* _ASSIGNMENT_
From the data below, repeat exactly the lines from the line with "- apply list_elem_of_here." to the line with "intros d d'.", both included.

(Saved data entries)

(** C6 on Erin's pending invitation: a second invitation is refused, also
    when the workspace is spelled in upper case, and accepted once the first
    was declined. *)
Lemma createInvitation_conflict_then_fresh_witness :
  let coll := [Scenario.invitation_for_erin "member" 259200000] in
  let declined := (TeamInvitation.decline 0 (Scenario.invitation_for_erin "member" 259200000) coll).2 in
  let data := Scenario.data_for_erin_as "64B0000000000000000000B1" in
  TeamInvitation.cast_filter (ids := Concrete.ids)
    (TeamInvitation.d_workspaceId data) = Some "64b0000000000000000000b1"
  ∧ TeamInvitation.pending_for "erin@example.com" "64b0000000000000000000b1" 1000
      (Scenario.invitation_for_erin "member" 259200000)
  ∧ valid_date 5000
  ∧ valid_date (5000 + or_default (INVITATION_EXPIRY_HOURS Scenario.defaults) 72
                         * 60 * 60 * 1000)
  ∧ TeamInvitation.createInvitation (setters := Concrete.setters)
      (ids := Concrete.ids) Scenario.defaults
      1000 "77aa01bc" "64b0000000000000000000c2" data coll =
      (Throw "An invitation has already been sent to this email for this workspace",
       coll)
  ∧ ∃ inv, TeamInvitation.createInvitation (setters := Concrete.setters)
             (ids := Concrete.ids)
             Scenario.defaults 5000 "77aa01bc" "64b0000000000000000000c2"
             data declined = (Ok inv, declined ++ [inv])
           ∧ TeamInvitation.status inv = TeamInvitation.pending
           ∧ TeamInvitation.workspaceId inv = "64b0000000000000000000b1"
           ∧ TeamInvitation.invitedBy inv = "64b000000000000000000010"
           ∧ TeamInvitation.token inv = "77aa01bc"
           ∧ TeamInvitation.expiresAt inv = 259205000%Z.
Proof.
  intros coll declined data.
  assert (TeamInvitation.cast_filter (ids := Concrete.ids)
            (TeamInvitation.d_workspaceId data) = Some "64b0000000000000000000b1")
    as Hcast by (vm_compute; reflexivity).
  assert (TeamInvitation.pending_for "erin@example.com"
            "64b0000000000000000000b1" 1000
            (Scenario.invitation_for_erin "member" 259200000)) as Hpend
    by (by vm_compute).
  assert (valid_date 5000) as Hnow by (by vm_compute).
  assert (valid_date (5000 + or_default (INVITATION_EXPIRY_HOURS Scenario.defaults) 72
                               * 60 * 60 * 1000)) as Hexpires by (by vm_compute).
  destruct (createInvitation_conflict_then_fresh (setters := Concrete.setters)
              (ids := Concrete.ids)
              Scenario.defaults 1000 5000 3000 "77aa01bc"
              "64b0000000000000000000c2" "64b000000000000000000012"
              data coll 0
              (Scenario.invitation_for_erin "member" 259200000)
              "64b0000000000000000000b1")
    as (_ & Hconflict & Hafter).
  - exact Hcast.
  - reflexivity.
  - split; [valid_doc|]. by vm_compute.
  - exact Hpend.
  - intros [|j] x Hj; [done|]. by destruct j.
  - vm_compute. reflexivity.
  - by vm_compute.
  - by vm_compute.
  - done.
  - apply list_elem_of_here.
  - done.
  - by vm_compute.
  - exact Hnow.
  - exact Hexpires.
  - intros x ->%list_elem_of_singleton. by vm_compute.
  - split; [exact Hcast|]. split; [exact Hpend|]. split; [exact Hnow|].
    split; [exact Hexpires|]. split; [exact Hconflict|].
    destruct (Hafter declined) as (inv & Hrun & Hst & _ & Hws & Hby & Htok & Hexp).
    + by right.
    + exists inv. split_and!; [exact Hrun|exact Hst|exact Hws| |exact Htok|exact Hexp].
      rewrite Hby. vm_compute. reflexivity.
Defined.

(** C7 on Erin's invitation, accepted after its expiry. *)
Lemma accept_expired_then_token_invalid_witness :
  let d := Scenario.invitation_for_erin "member" 259200000 in
  let d' := TeamInvitation.set_status TeamInvitation.expired d in
  (TeamInvitation.expiresAt d < 300000000)%Z
  ∧ TeamInvitation.accept 300000000 0 d "64b000000000000000000012" [d] =
      (Throw "Invitation has expired", [d'])
  ∧ ∀ now', TeamInvitation.findByToken now' "5f2c9a7e" [d'] =
              (Throw "Invalid or expired invitation", [d']).
Proof.
  intros d d'.
  assert (TeamInvitation.expiresAt d < 300000000)%Z as Hexp
    by (vm_compute; reflexivity).
  split; [exact Hexp|].
  destruct (accept_expired_then_token_invalid [d] 0 d 300000000
              "64b000000000000000000012")
    as (Hacc & _ & _ & Hfind & _).
  - reflexivity.
  - valid_doc.
  - reflexivity.
  - exact Hexp.
  - apply NoDup_singleton.
  - split; [exact Hacc|exact Hfind].
Defined.

(** C10 on Alice's verified account. *)
Lemma verifyEmail_verified_account_consumes_code_witness :
  User.emailVerified Scenario.alice_verified = true
  ∧ OTP.active 1000 Scenario.alice_code
  ∧ (Scenario.verify "123456" Scenario.verified_with_code).1 =
      Throw "Email is already verified"
  ∧ OTP.isUsed <$> otps (db (Scenario.verify "123456" Scenario.verified_with_code).2)
      = [true]
  ∧ users (db (Scenario.verify "123456" Scenario.verified_with_code).2)
      = [Scenario.alice_verified]
  ∧ (Scenario.verify "123456"
       (Scenario.verify "123456" Scenario.verified_with_code).2).1 =
      Throw "OTP has already been used".
Proof.
  assert (OTP.active 1000 Scenario.alice_code) as Hact by (by vm_compute).
  destruct (verifyEmail_verified_account_consumes_code
              (setters := Concrete.setters) (bcrypt := Concrete.salted)
              1000 "salt1" "64b0000000000000000000a1"
              {| AuthController.v_email := "alice@example.com";
                 AuthController.v_otp := "123456" |}
              Scenario.verified_with_code 0 Scenario.alice_code
              0 Scenario.alice_verified)
    as (Hrun & _ & _ & Hlater).
  - done.
  - done.
  - apply NoDup_singleton.
  - reflexivity.
  - by vm_compute.
  - exact Hact.
  - by vm_compute.
  - valid_doc.
  - reflexivity.
  - reflexivity.
  - unfold Scenario.verify. rewrite Hrun. simpl.
    split_and!; [reflexivity|exact Hact|reflexivity|reflexivity|reflexivity|].
    apply (Hlater 1000%Z "salt1" "64b0000000000000000000a1").
Defined.

(** C3 (amended) on Olivia's invitation of Frank and on Bob's
    registration. *)
Lemma delivery_failure_compensation_witness :
  (InvitationController.sendInvitation (setters := Concrete.setters) (strings := Concrete.ops)
      (ids := Concrete.ids)
     Scenario.defaults 1000 "77aa01bc" "64b0000000000000000000c3"
     (Ok {| Email.success := true |}) Scenario.olivia Scenario.invite_frank
     Scenario.olivia_alone).1 =
    Ok {| success := true; message := "Invitation sent successfully" |}
  ∧ InvitationController.sendInvitation (setters := Concrete.setters) (strings := Concrete.ops)
      (ids := Concrete.ids)
      Scenario.defaults 1000 "77aa01bc" "64b0000000000000000000c3"
      (Ok {| Email.success := false |}) Scenario.olivia Scenario.invite_frank
      Scenario.olivia_alone =
      (Throw "Failed to send invitation email",
       {| db := db Scenario.olivia_alone; statusCode := 400 |})
  ∧ Scenario.register_undelivered.1 =
      Ok {| success := true;
            message := "Registration successful. Please check your email for verification code." |}.
Proof.
  assert ((InvitationController.sendInvitation (setters := Concrete.setters)
             (strings := Concrete.ops) (ids := Concrete.ids) Scenario.defaults 1000 "77aa01bc"
             "64b0000000000000000000c3" (Ok {| Email.success := true |})
             Scenario.olivia Scenario.invite_frank Scenario.olivia_alone).1 =
          Ok {| success := true; message := "Invitation sent successfully" |})
    as Hsent by (vm_compute; reflexivity).
  split; [exact Hsent|].
  destruct (delivery_failure_compensation
              (setters := Concrete.setters) (strings := Concrete.ops) (bcrypt := Concrete.salted)
              (ids := Concrete.ids)
              Scenario.defaults 1000 "77aa01bc" "64b0000000000000000000c3"
              Scenario.olivia Scenario.invite_frank Scenario.olivia_alone
              {| success := true; message := "Invitation sent successfully" |}
              (λ i, i) "salt2" "64b000000000000000000002"
              {| AuthController.name := "Bob";
                 AuthController.email := "bob@example.com";
                 AuthController.password := "hunter22" |}
              {| db := {| otps := []; users := []; workspaces := [];
                          invitations := [] |};
                 statusCode := 200 |})
    as (Hinv & _ & Hreg).
  - exact Hsent.
  - done.
  - done.
  - by vm_compute.
  - vm_compute. lia.
  - by vm_compute.
  - by vm_compute.
  - by vm_compute.
  - intros u Hu. by apply elem_of_nil in Hu.
  - split; [exact Hinv|].
    unfold Scenario.register_undelivered. by rewrite Hreg.
Defined.

(** C9 on Erin's invitation as a manager. *)
Lemma acceptInvitation_manager_not_rolled_back_witness :
  TeamInvitation.role (Scenario.invitation_for_erin "manager" 259200000) = "manager"
  ∧ (InvitationController.acceptInvitation
       (strings := Concrete.ops) (bcrypt := Concrete.salted) 1000 "salt3" "5f2c9a7e"
       "64b000000000000000000012" Scenario.invited_as_manager).1 =
      Throw "Workspace validation failed"
  ∧ TeamInvitation.status <$>
      invitations (db (InvitationController.acceptInvitation
        (strings := Concrete.ops) (bcrypt := Concrete.salted)
        1000 "salt3" "5f2c9a7e" "64b000000000000000000012"
        Scenario.invited_as_manager).2) = [TeamInvitation.accepted]
  ∧ workspaces (db (InvitationController.acceptInvitation
        (strings := Concrete.ops) (bcrypt := Concrete.salted)
        1000 "salt3" "5f2c9a7e" "64b000000000000000000012"
        Scenario.invited_as_manager).2) = [Scenario.team].
Proof.
  destruct (acceptInvitation_manager_not_rolled_back
              (strings := Concrete.ops) (bcrypt := Concrete.salted)
              1000 "salt3" "5f2c9a7e" "64b000000000000000000012"
              Scenario.invited_as_manager
              0 (Scenario.invitation_for_erin "manager" 259200000)
              1 Scenario.erin 0 Scenario.team)
    as (_ & _ & Hrun & _ & _).
  - done.
  - reflexivity.
  - valid_doc.
  - reflexivity.
  - left. split_and!; [done|reflexivity|reflexivity].
  - reflexivity.
  - reflexivity.
  - rewrite Hrun. by split_and!.
Defined.
(** X3: [cleanup] keeps exactly the entries that are not older than the duration,
    each one unchanged, and keeps the duration. *)
Theorem cleanup_keeps_fresh now c :
  GameCache.cacheDuration (GameCache.cleanup now c) = GameCache.cacheDuration c /\
  GameCache.cache (GameCache.cleanup now c) = fresh_entries now c /\
  forall k e,
    GameCache.cache (GameCache.cleanup now c) !! k = Some e <->
    GameCache.cache c !! k = Some e /\
    now - GameCache.timestamp e <= GameCache.cacheDuration c.
Proof.
  split; [ reflexivity | ]. split; [ apply cleanup_fresh_entries | ].
  apply cleanup_lookup.
Qed.
End CacheSweep.

Lemma set_overwrites_witness :
  fst (GameCache.get 5 alice "profile" (GameCache.set 1 alice 7%nat "games" GameCache.new))
  = fst (GameCache.get 5 alice "profile" (@GameCache.new nat)).
Proof.
  apply (proj2 (set_overwrites (@GameCache.new nat) alice "games" 7%nat 7%nat 1 1)).
  vm_compute. discriminate.
Defined.

Section CacheStats.
Context {payload : Type}.
Implicit Types (c : GameCache.t payload) (p : payload).

Lemma cache_eq c1 c2 :
  GameCache.cache c1 = GameCache.cache c2 ->
  GameCache.cacheDuration c1 = GameCache.cacheDuration c2 ->
  c1 = c2.
Proof. destruct c1, c2. simpl. intros -> ->. reflexivity. Qed.

Lemma cleanup_cache_ext now c c' :
  GameCache.cacheDuration c' = GameCache.cacheDuration c ->
  (forall k e,
      GameCache.cache c' !! k = Some e <->
      GameCache.cache c !! k = Some e /\
      now - GameCache.timestamp e <= GameCache.cacheDuration c) ->
  c' = GameCache.cleanup now c.
Proof.
  intros HD H. apply cache_eq; [ | exact HD ].
  apply map_eq. intros k. apply option_eq. intros e.
  rewrite H, cleanup_lookup. reflexivity.
Qed.

Lemma get_after_cleanup now id kind c :
  GameCache.get now id kind (GameCache.cleanup now c)
  = (fst (GameCache.get now id kind c), GameCache.cleanup now c).
Proof.
  set (key := GameCache.generateKey id kind).
  destruct (GameCache.cache c !! key) as [e |] eqn:Hk.
  - destruct (Z_le_gt_dec (now - GameCache.timestamp e)
                (GameCache.cacheDuration c)) as [Hage | Hage].
    + rewrite (get_fresh now id kind c e Hk Hage).
      apply (get_fresh now id kind (GameCache.cleanup now c) e);
        [ apply cleanup_lookup; split; assumption | exact Hage ].
    + rewrite (get_expired now id kind c e Hk Hage).
      apply get_absent. fold key.
      destruct (GameCache.cache (GameCache.cleanup now c) !! key) as [e' |] eqn:Hk';
        [ | reflexivity ].
      apply cleanup_lookup in Hk' as [Hk' Hage']. fold key in Hk.
      rewrite Hk in Hk'. injection Hk' as <-. lia.
  - rewrite (get_absent now id kind c Hk).
    apply get_absent. fold key.
    destruct (GameCache.cache (GameCache.cleanup now c) !! key) as [e' |] eqn:Hk';
      [ | reflexivity ].
    apply cleanup_lookup in Hk' as [Hk' _]. congruence.
Qed.

Lemma cleanup_after_get now id kind c :
  GameCache.cleanup now (snd (GameCache.get now id kind c))
  = GameCache.cleanup now c.
Proof.
  set (key := GameCache.generateKey id kind).
  symmetry. apply cleanup_cache_ext.
  - simpl. symmetry. apply get_cacheDuration.
  - intros k e. rewrite cleanup_lookup, get_cacheDuration.
    destruct (decide (k = key)) as [-> | Hne].
    + destruct (get_lookup_key now id kind c) as [Hsame | [Hnone [en [Hen Hold]]]].
      * fold key in Hsame. rewrite Hsame. reflexivity.
      * fold key in Hnone, Hen. rewrite Hnone, Hen. split.
        -- intros [[= <-] Hage]. lia.
        -- intros [Hx _]. discriminate Hx.
    + rewrite (get_lookup_other now id kind c k Hne). reflexivity.
Qed.

Lemma cleanup_idempotent now c :
  GameCache.cleanup now (GameCache.cleanup now c) = GameCache.cleanup now c.
Proof.
  symmetry. apply cleanup_cache_ext; [ reflexivity | ].
  intros k e. rewrite !cleanup_lookup. simpl. tauto.
Qed.

(** X4: The periodic sweep and the eviction done by [get] agree: at one instant,
    [get] returns the same before and after [cleanup]; after [cleanup] it
    finds nothing to delete; a [cleanup] that follows a [get], or another
    [cleanup], gives the cache a single [cleanup] gives. *)
Theorem cleanup_and_get now id kind c :
  fst (GameCache.get now id kind (GameCache.cleanup now c))
  = fst (GameCache.get now id kind c) /\
  snd (GameCache.get now id kind (GameCache.cleanup now c))
  = GameCache.cleanup now c /\
  GameCache.cleanup now (snd (GameCache.get now id kind c))
  = GameCache.cleanup now c /\
  GameCache.cleanup now (GameCache.cleanup now c) = GameCache.cleanup now c.
Proof.
  split; [ rewrite get_after_cleanup; reflexivity | ].
  split; [ rewrite get_after_cleanup; reflexivity | ].
  split; [ apply cleanup_after_get | apply cleanup_idempotent ].
Qed.

Lemma stats_counts now (D : Z) (m : gmap string (GameCache.entry payload)) :
  let counts :=
    map_fold
      (fun (_ : string) value (counts : Z * Z) =>
         let (validEntries, expiredEntries) := counts in
         if now - GameCache.timestamp value >? D
         then (validEntries, expiredEntries + 1)
         else (validEntries + 1, expiredEntries))
      (0, 0) m in
  fst counts
  = Z.of_nat (size (filter (fun kv => now - GameCache.timestamp kv.2 <= D) m)) /\
  snd counts
  = Z.of_nat (size (filter (fun kv => now - GameCache.timestamp kv.2 > D) m)) /\
  fst counts + snd counts = Z.of_nat (size m).
Proof.
  cbv zeta.
  apply (map_fold_weak_ind
           (fun counts m =>
              fst counts
              = Z.of_nat (size (filter (fun kv => now - GameCache.timestamp kv.2 <= D) m)) /\
              snd counts
              = Z.of_nat (size (filter (fun kv => now - GameCache.timestamp kv.2 > D) m)) /\
              fst counts + snd counts = Z.of_nat (size m))); clear m.
  - rewrite !map_filter_empty, map_size_empty. simpl. lia.
  - intros i x m [v e] Hi [Hv [He Hsum]]. simpl in Hv, He, Hsum.
    rewrite (map_size_insert_None _ _ _ Hi). rewrite Z.gtb_ltb.
    destruct (Z.ltb_spec D (now - GameCache.timestamp x)) as [Hold | Hfresh]; simpl.
    + rewrite (map_filter_insert_not' _ m i x);
        [ | simpl; lia | intros y Hy; congruence ].
      rewrite (map_filter_insert_True _ m i x) by (simpl; lia).
      rewrite map_size_insert_None
        by (apply map_lookup_filter_None; left; exact Hi).
      lia.
    + rewrite (map_filter_insert_True _ m i x) by (simpl; lia).
      rewrite (map_filter_insert_not' (fun kv => now - GameCache.timestamp kv.2 > D) m i x);
        [ | simpl; lia | intros y Hy; congruence ].
      rewrite map_size_insert_None
        by (apply map_lookup_filter_None; left; exact Hi).
      lia.
Qed.

Lemma getStats_sizes now c :
  let s := GameCache.getStats now c in
  GameCache.Stats.validEntries s = Z.of_nat (size (fresh_entries now c)) /\
  GameCache.Stats.expiredEntries s = Z.of_nat (size (stale_entries now c)) /\
  GameCache.Stats.validEntries s + GameCache.Stats.expiredEntries s
  = GameCache.Stats.totalEntries s.
Proof.
  cbv zeta. unfold GameCache.getStats, fresh_entries, stale_entries. simpl.
  destruct (stats_counts now (GameCache.cacheDuration c) (GameCache.cache c))
    as [Hv [He Hsum]].
  cbv zeta in Hv, He, Hsum. rewrite Hv, He.
  split; [ reflexivity | ]. split; [ reflexivity | ].
  rewrite <- Hsum, Hv, He. reflexivity.
Qed.

(** X5: [getStats] counts what it says: the valid entries are the ones not older
    than the duration, the expired entries the ones older, and together they
    are all the entries of the map. *)
Theorem getStats_counts now c :
  let s := GameCache.getStats now c in
  GameCache.Stats.validEntries s = Z.of_nat (size (fresh_entries now c)) /\
  GameCache.Stats.expiredEntries s = Z.of_nat (size (stale_entries now c)) /\
  GameCache.Stats.validEntries s + GameCache.Stats.expiredEntries s
  = GameCache.Stats.totalEntries s /\
  GameCache.Stats.totalEntries s = Z.of_nat (size (GameCache.cache c)) /\
  GameCache.Stats.cacheDuration s = GameCache.cacheDuration c.
Proof.
  cbv zeta. destruct (getStats_sizes now c) as [Hv [He Hsum]].
  cbv zeta in Hv, He, Hsum.
  split; [ exact Hv | ]. split; [ exact He | ]. split; [ exact Hsum | ].
  split; reflexivity.
Qed.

* _SOLUTION BELOW_
  - apply list_elem_of_here.
  - done.
  - by vm_compute.
  - exact Hnow.
  - exact Hexpires.
  - intros x ->%list_elem_of_singleton. by vm_compute.
  - split; [exact Hcast|]. split; [exact Hpend|]. split; [exact Hnow|].
    split; [exact Hexpires|]. split; [exact Hconflict|].
    destruct (Hafter declined) as (inv & Hrun & Hst & _ & Hws & Hby & Htok & Hexp).
    + by right.
    + exists inv. split_and!; [exact Hrun|exact Hst|exact Hws| |exact Htok|exact Hexp].
      rewrite Hby. vm_compute. reflexivity.
Defined.

(** C7 on Erin's invitation, accepted after its expiry. *)
Lemma accept_expired_then_token_invalid_witness :
  let d := Scenario.invitation_for_erin "member" 259200000 in
  let d' := TeamInvitation.set_status TeamInvitation.expired d in
  (TeamInvitation.expiresAt d < 300000000)%Z
  ∧ TeamInvitation.accept 300000000 0 d "64b000000000000000000012" [d] =
      (Throw "Invitation has expired", [d'])
  ∧ ∀ now', TeamInvitation.findByToken now' "5f2c9a7e" [d'] =
              (Throw "Invalid or expired invitation", [d']).
Proof.
  intros d d'.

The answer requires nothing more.